▼

(** [delete_user] on the reference store: a record that exists is removed,
    every other record stays in place, and the answer is empty. After
    that the identifier is gone: a second [delete_user] and a [get_user]
    both answer 404 and leave the store as it is. *)
Theorem delete_user_on_store user_id body (st1 st2 : store) :
  ObjectId_is_valid user_id = true →
  ObjectId_new user_id ∉ st1.*1 →
  ObjectId_new user_id ∉ st2.*1 →
  delete_user user_id (st1 ++ (ObjectId_new user_id, body) :: st2)
  = (st1 ++ st2, Return ())
  ∧ delete_user user_id (st1 ++ st2)
    = (st1 ++ st2, Raise (HTTPException 404 (codes "User not found")))
  ∧ get_user user_id (st1 ++ st2)
    = (st1 ++ st2, Raise (HTTPException 404 (codes "User not found"))).
Proof.
  intros Hv H1 H2.
  assert (ObjectId_new user_id ∉ (st1 ++ st2).*1) as Hgone.
  { rewrite fmap_app, elem_of_app. by intros [?|?]. }
  split; [|split].
  - unfold delete_user. rewrite Hv. cbn [negb].
    by rewrite (bind_return _ _ _ _ _ (mem_delete_one_first _ body st1 st2 H1)).
  - unfold delete_user. rewrite Hv. cbn [negb].
    by rewrite (bind_return _ _ _ _ _ (mem_delete_one_unmatched _ _ Hgone)).
  - by apply get_user_missing.
Qed.

(** [update_user] followed by [get_user] on the reference store: the update
    of a record that exists returns the resource with the fields of
    [update_data] written over the old ones, leaves every field that was
    not sent and every other record as before, and a [get_user] under the
    same identifier then returns that same resource. *)
Theorem update_then_get user_id (u : UserUpdate.t) body (st1 st2 : store) :
  ObjectId_is_valid user_id = true →
  ObjectId_new user_id ∉ st1.*1 →
  update_data u ≠ ∅ →
  email_key (update_data u ∪ body) ∉ (email_key ∘ snd) <$> (st1 ++ st2) →
  ∃ r,
    update_user user_id u (st1 ++ (ObjectId_new user_id, body) :: st2)
    = (st1 ++ (ObjectId_new user_id, update_data u ∪ body) :: st2, Return (Some r))
    ∧ get_user user_id (st1 ++ (ObjectId_new user_id, update_data u ∪ body) :: st2)
      = (st1 ++ (ObjectId_new user_id, update_data u ∪ body) :: st2, Return (Some r))
    ∧ r !! "id" = Some (VStr (oid_str (ObjectId_new user_id)))
    ∧ (∀ k v, update_data u !! k = Some v → r !! k = Some v)
    ∧ (∀ k, k ≠ "id"%string → k ≠ "_id"%string → update_data u !! k = None →
         r !! k = body !! k).
Proof.
  intros Hv Ho Hne Hfree.
  exists (resource (ObjectId_new user_id, update_data u ∪ body)).
  split; [by apply update_user_mem|]. split; [by apply get_user_first|].
  split; [apply resource_id|].
  pose proof (update_data_no_id u) as Hid.
  pose proof (update_data_no_api_id u) as Hid'.
  split.
  - intros k v Hk. unfold resource.
    rewrite to_resource_field, view_field by congruence.
    by apply lookup_union_Some_l.
  - intros k H1 H2 Hk. unfold resource.
    rewrite to_resource_field, view_field by done.
    by apply lookup_union_r.
Qed.

(** [update_user] on the reference store, when the update would give the
    record the email of another record: the answer is status 409 and no
    record changes. *)
Theorem update_user_conflict user_id (u : UserUpdate.t) body (st1 st2 : store) :
  ObjectId_is_valid user_id = true →
  ObjectId_new user_id ∉ st1.*1 →
  update_data u ≠ ∅ →
  email_key (update_data u ∪ body) ∈ (email_key ∘ snd) <$> (st1 ++ st2) →
  update_user user_id u (st1 ++ (ObjectId_new user_id, body) :: st2)
  = (st1 ++ (ObjectId_new user_id, body) :: st2,
     Raise (HTTPException 409 (codes "User with this email already exists"))).
Proof.
  intros Hv Ho Hne Htaken. unfold update_user. rewrite Hv. cbn [negb].
  rewrite bool_decide_eq_false_2 by done. unfold apply_update.
  erewrite (try_raise _ _ _ _ DuplicateKeyError).
  - apply translate_failure_duplicate, duplicate_key_is_recognised.
  - apply bind_raise. cbn. unfold mem_update_one, by_id.
    rewrite list_find_id_first by done. cbn [fst snd].
    rewrite lookup_singleton_eq. cbn [default]. unfold id.
    pose proof (update_data_no_id u) as Hid.
    rewrite bool_decide_eq_false_2 by (by intros [? _]).
    by rewrite delete_middle, bool_decide_eq_true_2.
Qed.

End store_facts.

(** * Further properties of the list query, on the reference store *)

Section query_facts.
Context `{Bson} `{!Infinite oid} `{!Regex}.
Import MemStore.

Lemma matches_iff (flt : filter_dict) (d : document) :
  matches flt d = true ↔ ∀ k c, flt !! k = Some c → cond_holds c (d !! k) = true.
Proof.
  unfold matches. rewrite forallb_forall. split.
  - intros Hm k c Hk. apply (Hm (k, c)), list_elem_of_In. by apply elem_of_map_to_list.
  - intros Hm [k c] Hin%list_elem_of_In. by apply Hm, elem_of_map_to_list.
Qed.
Lemma process_source_consistent args embed src w :
  consistent (db w) →
  consistent (db (snd (process_source infer_brand infer_model args embed src
                         w))).
Proof.
  intros (Hids & Hhashes & Hversions & Howned).
  split; [by apply process_source_NoDup|].
  split; [by apply process_source_hashes|].
  destruct (process_outcome infer_brand infer_model args embed src w)
    as (s & c & evs & -> & Hcase).
  cbn [snd]. rewrite db_stamp.
  destruct Hcase as [[-> _]
                    |(page_layouts & _ & _ & _
                      & [[-> _]| [[-> _]|(embeddings & rows & Hrows & -> & _)]])];
    [done|..].
  - split.
    + unfold versions_distinct, run_marked_failed, with_documents.
      cbn [documents]. rewrite update_rows_versions.
      by apply run_prepared_versions.
    + intros ref row Hrow. unfold run_marked_failed, with_documents.
      cbn [documents]. rewrite update_rows_ids.
      by apply (run_prepared_owned args src page_layouts (db w) Howned ref).
  - split; [by apply run_prepared_versions | by apply run_prepared_owned].
  - split.
    + unfold versions_distinct, run_activated, run_deactivated, run_upserted,
        with_documents, upsert_store. cbn [documents].
      rewrite update_rows_versions, deactivate_rows_versions.
      by apply run_prepared_versions.
    + destruct (run_rows_facts _ _ _ _ _ _ _ _ Hrows) as (_ & Hrun & _).
      intros ref row Hrow.
      unfold run_activated, run_deactivated, run_upserted, with_documents,
        upsert_store in *. cbn [documents chunk_table] in *.
      rewrite update_rows_ids, deactivate_rows_ids.
      apply upsert_rows_stored in Hrow as [Hold|Hnew].
      * by apply (run_prepared_owned args src page_layouts (db w) Howned ref).
      * rewrite (Hrun row Hnew). apply run_id_prepared.
Qed.
(** * BetSmart AIV2: the quota-reset estimator, the fetchers and the odds normaliser

    A shallow embedding of [betsmart_aiv2.py].  Python objects obtained from
    [response.json()] are values of the type [Py.value]; Python exceptions are
    the [Raise] outcomes of an error monad; [datetime] objects are records with
    the arithmetic of CPython's [datetime] module written out.

    The definitions come first: [Py], [Datetime], [QuotaReset], [Strftime],
    [Fetcher] and [Normalizer] follow the source; [Traversal], [Endpoints],
    [Shape], [Examples] and [Domain] hold what the statements are written
    with.  The facts follow, one module for each part of the program. *)

From Stdlib Require Import ZArith List String Ascii Bool Lia QArith.
From Stdlib Require Import Floats.PrimFloat.
Import ListNotations.

#[local] Set Warnings "-inexact-float,-register-all".

Local Open Scope Z_scope.

(* ================================================================== *)
(** ** Python values, exceptions and the operations the program applies *)
(* ================================================================== *)

Module Py.

(** The exception classes the modelled code can raise. [RequestException]
    stands for whatever [requests.get] raises when no response is obtained
    (ConnectionError, Timeout, ...); [OSError] is what CPython makes of a
    failing call of the C library. *)
Inductive exn : Type :=
| AttributeError
| TypeError
| KeyError (key : string)
| ValueError
| OverflowError
| OSError
| JSONDecodeError
| RequestException.

(** An evaluation either returns a value or raises. *)
Inductive result (A : Type) : Type :=
| Ok (a : A)
| Raise (e : exn).

Arguments Ok {A} a.
Arguments Raise {A} e.

Definition bind {A B : Type} (m : result A) (k : A -> result B) : result B :=
  match m with
  | Ok a => k a
  | Raise e => Raise e
  end.

Definition raises {A : Type} (m : result A) : Prop :=
  exists e, m = Raise e.

(** What [json.loads] builds: [None], [bool], [int], [float], [str], [list]
    and [dict] with string keys, in insertion order (each key once). *)
Inductive value : Type :=
| PNone
| PBool (b : bool)
| PInt (n : Z)
| PFloat (x : float)
| PStr (s : string)
| PList (items : list value)
| PDict (entries : list (string * value)).

Fixpoint lookup (key : string) (entries : list (string * value)) : option value :=
  match entries with
  | [] => None
  | (k, v) :: rest => if String.eqb key k then Some v else lookup key rest
  end.

(** [o.get(key, default)]: only a [dict] has the method. *)
Definition get (o : value) (key : string) (default : value) : result value :=
  match o with
  | PDict entries =>
      match lookup key entries with
      | Some v => Ok v
      | None => Ok default
      end
  | _ => Raise AttributeError
  end.

(** [o[key]] with a string key: [KeyError] on a dict without the key,
    [TypeError] on every other JSON value. *)
Definition getitem (o : value) (key : string) : result value :=
  match o with
  | PDict entries =>
      match lookup key entries with
      | Some v => Ok v
      | None => Raise (KeyError key)
      end
  | _ => Raise TypeError
  end.

Fixpoint chars (s : string) : list value :=
  match s with
  | EmptyString => []
  | String c rest => PStr (String c EmptyString) :: chars rest
  end.

(** The sequence a [for] loop walks: the items of a list, the keys of a
    dict, the characters of a string; other values are not iterable. *)
Definition iter (o : value) : result (list value) :=
  match o with
  | PList items => Ok items
  | PDict entries => Ok (map (fun kv => PStr (fst kv)) entries)
  | PStr s => Ok (chars s)
  | _ => Raise TypeError
  end.

(** [o == "literal"]: true only for the equal string. *)
Definition eq_str (o : value) (s : string) : bool :=
  match o with
  | PStr s' => String.eqb s' s
  | _ => false
  end.

(** [o in [lit1, lit2, ...]] for a list of string literals. *)
Definition in_strs (o : value) (lits : list string) : bool :=
  existsb (eq_str o) lits.

(** A loop [for x in xs: body] whose body updates a state and may raise. *)
Fixpoint for_each {A S : Type} (body : A -> S -> result S) (xs : list A) (s : S)
  : result S :=
  match xs with
  | [] => Ok s
  | x :: rest =>
      match body x s with
      | Ok s' => for_each body rest s'
      | Raise e => Raise e
      end
  end.

End Py.

Import Py.

Notation "x <- m ;; k" := (bind m (fun x => k))
  (at level 61, m at next level, right associativity).

(* ================================================================== *)
(** ** The fragment of [datetime] the program uses *)
(* ================================================================== *)

Module Datetime.

Record datetime : Type := mk_datetime {
  year : Z;
  month : Z;
  day : Z;
  hour : Z;
  minute : Z;
  second : Z;
  microsecond : Z
}.

Definition is_leap (y : Z) : bool :=
  (y mod 4 =? 0) && (negb (y mod 100 =? 0) || (y mod 400 =? 0)).

(** The tables [_DAYS_IN_MONTH] and [_DAYS_BEFORE_MONTH] (non-leap year). *)
Definition DAYS_IN_MONTH (m : Z) : Z :=
  match m with
  | 1 => 31
  | 2 => 28
  | 3 => 31
  | 4 => 30
  | 5 => 31
  | 6 => 30
  | 7 => 31
  | 8 => 31
  | 9 => 30
  | 10 => 31
  | 11 => 30
  | 12 => 31
  | _ => 0
  end.

Definition DAYS_BEFORE_MONTH (m : Z) : Z :=
  match m with
  | 1 => 0
  | 2 => 31
  | 3 => 59
  | 4 => 90
  | 5 => 120
  | 6 => 151
  | 7 => 181
  | 8 => 212
  | 9 => 243
  | 10 => 273
  | 11 => 304
  | 12 => 334
  | _ => 0
  end.

Definition days_in_month (y m : Z) : Z :=
  if (m =? 2) && is_leap y then 29 else DAYS_IN_MONTH m.

Definition days_before_month (y m : Z) : Z :=
  DAYS_BEFORE_MONTH m + (if (2 <? m) && is_leap y then 1 else 0).

Definition days_before_year (y : Z) : Z :=
  let p := y - 1 in p * 365 + p / 4 - p / 100 + p / 400.
(** * news-analyzer: the selection pipeline and the archive store

    A shallow embedding of [main.py], [ai_processing.py] and [database.py].
    A DataFrame is a list of rows in index order; a column that is added to
    a frame is a field of the row record.  Python integers are [Z], Python
    dictionaries are [gmap], the set of archived urls is a [gset].

    Calls that leave the repository are parameters of the model:
    the date parser, the regular-expression matcher behind
    [Series.str.contains], the scoring service and the library sort behind
    [DataFrame.sort_values]. *)

From Stdlib Require Import ZArith Lia.
From stdpp Require Import gmap strings list fin_maps sorting.

Local Open Scope string_scope.
Local Open Scope Z_scope.
Local Open Scope list_scope.

(** ** Data model *)

(** A row as the source adapters deliver it: the five columns that
    [main] later writes to the archive.  [publish_time] is [None] when the
    cell is missing or is not a [str]. *)
Record Article := mkArticle {
  url : string;
  title : string;
  source : string;
  publish_time : option string;
  description : string
}.

(** A row once [ai_rank_and_classify_articles] has added the columns
    [importance_score] and [category]. *)
Record Scored := mkScored {
  art : Article;
  importance_score : Z;
  category : string
}.

#[global] Instance Article_eq_dec : EqDecision Article.
Proof. solve_decision. Defined.

#[global] Instance Scored_eq_dec : EqDecision Scored.
Proof. solve_decision. Defined.

(** The category the scoring step falls back to. *)
Definition UNKNOWN : string := "未知".

(** [DataFrame.drop_duplicates(subset=key, keep='first')]: walk the rows in
    index order and keep a row when its key has not been seen yet. *)
Fixpoint drop_duplicates_from {A K : Type} `{EqDecision K}
    (key : A → K) (seen : list K) (df : list A) : list A :=
  match df with
  | [] => []
  | row :: rest =>
      if decide (key row ∈ seen) then drop_duplicates_from key seen rest
      else row :: drop_duplicates_from key (key row :: seen) rest
  end.

Definition drop_duplicates {A K : Type} `{EqDecision K}
    (key : A → K) (df : list A) : list A :=
  drop_duplicates_from key [] df.

(** ** database.py *)

Module DatabaseManager.

(** One row of the table [articles] without its primary key. *)
Record Entry := mkEntry {
  e_title : string;
  e_source : string;
  e_publish_time : option string;
  e_description : string;
  insert_timestamp : Z
}.

(** The table: [url TEXT PRIMARY KEY] makes it a finite map from url. *)
Abbreviation Table := (gmap string Entry).

Definition entry_of (now : Z) (a : Article) : Entry :=
  mkEntry (title a) (source a) (publish_time a) (description a) now.

(** [get_existing_urls]: [set(df['url'])] of [SELECT url FROM articles]. *)
Definition get_existing_urls (tbl : Table) : gset string := dom tbl.

(** [DataFrame.to_sql(..., if_exists='append')]: the rows are inserted one
    after the other inside one transaction.  An insert whose url is already
    a key violates the primary key and raises; [None] is that exception. *)
Fixpoint insert_rows (now : Z) (tbl : Table) (df : list Article)
    : option Table :=
  match df with
  | [] => Some tbl
  | row :: rest =>
      match tbl !! url row with
      | Some _ => None
      | None => insert_rows now (<[url row := entry_of now row]> tbl) rest
      end
  end.

Definition to_sql := insert_rows.

(** [write_new_articles]: nothing to do for an empty frame; otherwise
    stamp the rows and append them.  The [except Exception] branch logs
    and returns, and the transaction that raised is rolled back, so the
    table is the one from before the call. *)
Definition write_new_articles (now : Z) (tbl : Table) (df : list Article)
    : Table :=
  match df with
  | [] => tbl
  | _ =>
      match to_sql now tbl df with
      | Some tbl' => tbl'
      | None => tbl
      end
  end.

(** [clean_old_articles]: no-op unless [days_to_keep > 0]; otherwise
    delete the rows whose [insert_timestamp] is before the cutoff.
    [cutoff_timestamp] is the value of line 86,
    [int((datetime.now() - timedelta(days=days_to_keep)).timestamp())]:
    the library subtracts the days from the local wall-clock time and
    converts the result back, so the value is an input of the model and
    not a fixed number of seconds before the clock reading.  When the
    computation raises, the [except Exception] branch logs and returns
    with the table as it is; that is the result for a cutoff that no
    stored timestamp precedes. *)
Definition clean_old_articles (cutoff_timestamp : Z) (days_to_keep : Z)
    (tbl : Table) : Table :=
  if decide (0 < days_to_keep) then
    filter (λ kv, ¬ (insert_timestamp kv.2 < cutoff_timestamp)) tbl
  else tbl.

End DatabaseManager.

(** ** ai_processing.py *)

(** One object of the JSON array the scoring service answers with. *)
Record ResultItem := mkItem {
  item_title : string;
  item_score : Z;
  item_category : string
}.

(** What happens inside the [try] of [ai_rank_and_classify_articles]:
    the call raises (no API key, network, quota), or the text is not the
    JSON the code expects ([json.loads] or the dict comprehension raises),
    or a list of result objects comes back. *)
Inductive ScoringOutcome :=
| Raises
| Unparseable
| Results (items : list ResultItem).

(** [{item['title']: {...} for item in results_list}]: a later object
    with the same title overwrites an earlier one. *)
Definition result_map (items : list ResultItem) : gmap string (Z * string) :=
  foldl (λ m it, <[item_title it := (item_score it, item_category it)]> m)
        ∅ items.
(** * BS2PRO controller: HID command encoder and BLE telemetry decoder

    A shallow embedding of [scripts/hid_controller.py] (class
    [BS2PROHIDController]) and of [BS2PROMonitor.parse_speed_data] from
    [scripts/ble_read.py], together with the properties of the command
    frames, the telemetry decoder and the connection life cycle.

    Conventions.
    - A Python [int] is a [Z]; a [bytes]/[bytearray] value is a [list byte];
      a [str] is a [string] (characters outside the hex alphabet and the
      ASCII white space all behave alike in the code modelled here).
    - The controller object, the standard output and the HID bus form the
      state threaded through every method; methods live in the monad [py],
      which also carries Python exceptions so that [try]/[except] blocks are
      written out. Console lines and library calls are recorded in a trace.
    - The [hid] package is outside the repository: what its calls return is
      supplied by a [hid_backend]. *)

From Stdlib Require Import ZArith NArith Lia.
From Stdlib Require Import Strings.Ascii Strings.String Strings.Byte.
From stdpp Require Import base option list strings gmap fin_maps.

Local Open Scope string_scope.
Local Open Scope Z_scope.

(** ** Bytes and integers *)

Definition byte_to_Z (b : byte) : Z := Z.of_N (Byte.to_N b).

(** [bytes([n])]: raises [ValueError] unless [0 <= n < 256]. *)
Definition byte_of_Z (n : Z) : option byte :=
  if (0 <=? n) && (n <? 256) then Byte.of_N (Z.to_N n) else None.
(** An element whose attempts all fail: [n + 1] attempts one after the
    other, then removal and one decrement. *)
Lemma executeElement_always_failing (n : nat) : ∀ s tr p element q,
  (∀ tr' c i, executeSingle tr' c i ≠ None) →
  heap s !! p = Some element →
  queue s !! identifier element = Some q →
  retry element = Z.of_nat n →
  executeElement executeSingle s tr p
  = (given_up p element s,
     tr ++ replicate (S n) (EvExecuteSingle (config element) (identifier element))
        ++ [EvDelete (identifier element); EvDecrement]).
Proof.
  induction n as [|n IH]; intros s tr p element q Hfail Hp Hq Hr.
  - rewrite executeElement_eq, Hp.
    rewrite bool_decide_eq_false_2 by lia.
    destruct (executeSingle tr (config element) (identifier element)) eqn:He;
      [|by apply Hfail in He].
    rewrite executeElement_eq. cbn. rewrite lookup_insert_eq. cbn.
    rewrite bool_decide_eq_true_2 by lia. rewrite Hq.
    unfold given_up, decrementNumberOfOnGoingExecution. cbn.
    rewrite Hr, <- app_assoc. done.
  - rewrite executeElement_eq, Hp.
    rewrite bool_decide_eq_false_2 by lia.
    destruct (executeSingle tr (config element) (identifier element)) eqn:He;
      [|by apply Hfail in He].
    rewrite (IH _ _ _ (set_retry (retry element - 1) element) q); cbn; try done.
    + unfold given_up. cbn. rewrite insert_insert_eq, <- app_assoc. done.
    + by rewrite lookup_insert_eq.
    + lia.
Qed.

▲

- _EXERCISE DETAILS_: Return all lines in the data that include the word "seen".

- _RESULT_:
    index order and keep a row when its key has not been seen yet. *)
    (key : A → K) (seen : list K) (df : list A) : list A :=
      if decide (key row ∈ seen) then drop_duplicates_from key seen rest
      else row :: drop_duplicates_from key (key row :: seen) rest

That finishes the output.